• **REQUIRED WORK**
From the listing below, reproduce word for word the part that opens with the line containing "e = EvLookup" and closes with the line containing "(pb.UserId c) e."; reproduce nothing else.

== INPUT RECORDS

(* ===== verification/JobProcessorProofs.v ===== *)
(** * Safety of [Process]

    Whatever the clock, the contexts, Logic and Comet answer, the trace of a task only
    has interactions the protocol allows, and every outcome it reports is justified by
    an answer in the trace.  The invariant [Inv] relates the states of the recipients to
    the trace; [eff B] says which recipients an operation may change. *)
From S2P Require Import Prelude GoStd GoTime External Dto JobTask JobTaskProofs Samples JobProcessor.
Local Open Scope Z_scope.

Section Safety.
Context `{External} {W Cl : Type} (env : environment W Cl) (p : Processor).
(** The task, its message, the users to serve and the deadline of the task. *)
Context (task : im.PushTask) (message : pb.MessageView) (ids : list string) (dl : Z).
Hypothesis message_ok : messageView (im.Message_ task) = Ok message.
Hypothesis ids_nodup : NoDup ids.

(** ** What the trace may contain *)

Definition rpc_context_ok (t : list event) (c : context) : Prop :=
  ctx_authorization c = Some ("Bearer " +:+ token p)
  ∧ ∃ d now, ctx_deadline c = Some d ∧ d ≤ dl ∧ EvNow now ∈ t ∧ d ≤ now + rpcTimeout p.

Definition request_message_id (req : pb.DeliverRequest) : string :=
  match pb.ReqMessage req with Some m => pb.MessageId m | None => "" end.
(** A valid answer of Comet reports outcome [o] for the target of user [u]. *)
Definition confirmed_as (o : Z) (u : string) (e : event) : Prop :=
  ∃ ctx req resp j c item,
    e = EvDeliver ctx req (Ok (Some resp))
    ∧ validDelivery (Some resp) (pb.ReqTaskId req) (request_message_id req) (pb.ReqTargets req) = true
    ∧ pb.ReqTargets req !! j = Some (Some c) ∧ pb.UserId c = u
    ∧ pb.Results resp !! j = Some (Some item) ∧ pb.Outcome item = o.
Definition confirmed (u : string) (e : event) : Prop :=
  confirmed_as pb.OUTCOME_ENQUEUED u e ∨ confirmed_as pb.OUTCOME_DUPLICATE u e.
Definition told_offline (u : string) (e : event) : Prop :=
  ∃ ctx us rs j item r,
    e = EvLookup ctx us (Ok (Some rs)) ∧ us !! j = Some u ∧ rs !! j = Some (Some item)
    ∧ pb.LookupUserId item = u ∧ pb.State item = pb.StateOffline r.

(** Logic resolved an instance to the lease. *)
Definition resolved (t : list event) (lease : pb.CometLease) : Prop :=
  ∃ ctx us rs item comet,
    EvResolve ctx us (Ok (Some rs)) ∈ t ∧ Some item ∈ rs ∧ pb.CState item = pb.StateLease (Some lease)
    ∧ pb.LeaseIdentity lease = Some comet ∧ validUUID (pb.BootId comet) = true
    ∧ validAddress (pb.RpcAddress lease) = true.

Definition target_ok (t : list event) (comet : pb.CometIdentity) (c : pb.ConnectionIdentity) : Prop :=
  pb.UserId c ∈ ids ∧ validConnection (Some c) = true
  ∧ pb.InstanceId c = pb.CometInstanceId comet
  ∧ ∀ e, e ∈ t → ¬ confirmed (pb.UserId c) e.

(** A request goes to the boot and address Logic resolved, right after the lease and the
    context were checked, for valid connections of distinct users that have not been
    confirmed yet. *)
Definition request_ok (t : list event) (ctx : context) (req : pb.DeliverRequest) : Prop :=
  pb.ReqTaskId req = im.TaskID task ∧ pb.ReqMessage req = Some message
  ∧ pb.ReqRequestId req = im.RequestID task
  ∧ ∃ lease comet deadline cs t0 t1 t2,
      resolved t lease ∧ EvDial ctx (pb.RpcAddress lease) true ∈ t
      ∧ pb.LeaseIdentity lease = Some comet ∧ pb.ReqComet req = Some comet
      ∧ pb.LeaseDeadline lease = Some deadline
      ∧ t = t0 ++ [EvNow t1; EvNow t2; EvCtxErr ctx None] ∧ t1 < as_ns deadline
      ∧ pb.ReqTargets req = Some <$> cs ∧ cs ≠ [] ∧ NoDup (pb.UserId <$> cs)
      ∧ Forall (target_ok t comet) cs.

====

• **TASK RESULT**
    e = EvLookup ctx us (Ok (Some rs)) ∧ us !! j = Some u ∧ rs !! j = Some (Some item)
    ∧ pb.LookupUserId item = u ∧ pb.State item = pb.StateOffline r.

(** Logic resolved an instance to the lease. *)
Definition resolved (t : list event) (lease : pb.CometLease) : Prop :=
  ∃ ctx us rs item comet,
    EvResolve ctx us (Ok (Some rs)) ∈ t ∧ Some item ∈ rs ∧ pb.CState item = pb.StateLease (Some lease)
    ∧ pb.LeaseIdentity lease = Some comet ∧ validUUID (pb.BootId comet) = true
    ∧ validAddress (pb.RpcAddress lease) = true.

Definition target_ok (t : list event) (comet : pb.CometIdentity) (c : pb.ConnectionIdentity) : Prop :=
  pb.UserId c ∈ ids ∧ validConnection (Some c) = true
  ∧ pb.InstanceId c = pb.CometInstanceId comet
  ∧ ∀ e, e ∈ t → ¬ confirmed (pb.UserId c) e.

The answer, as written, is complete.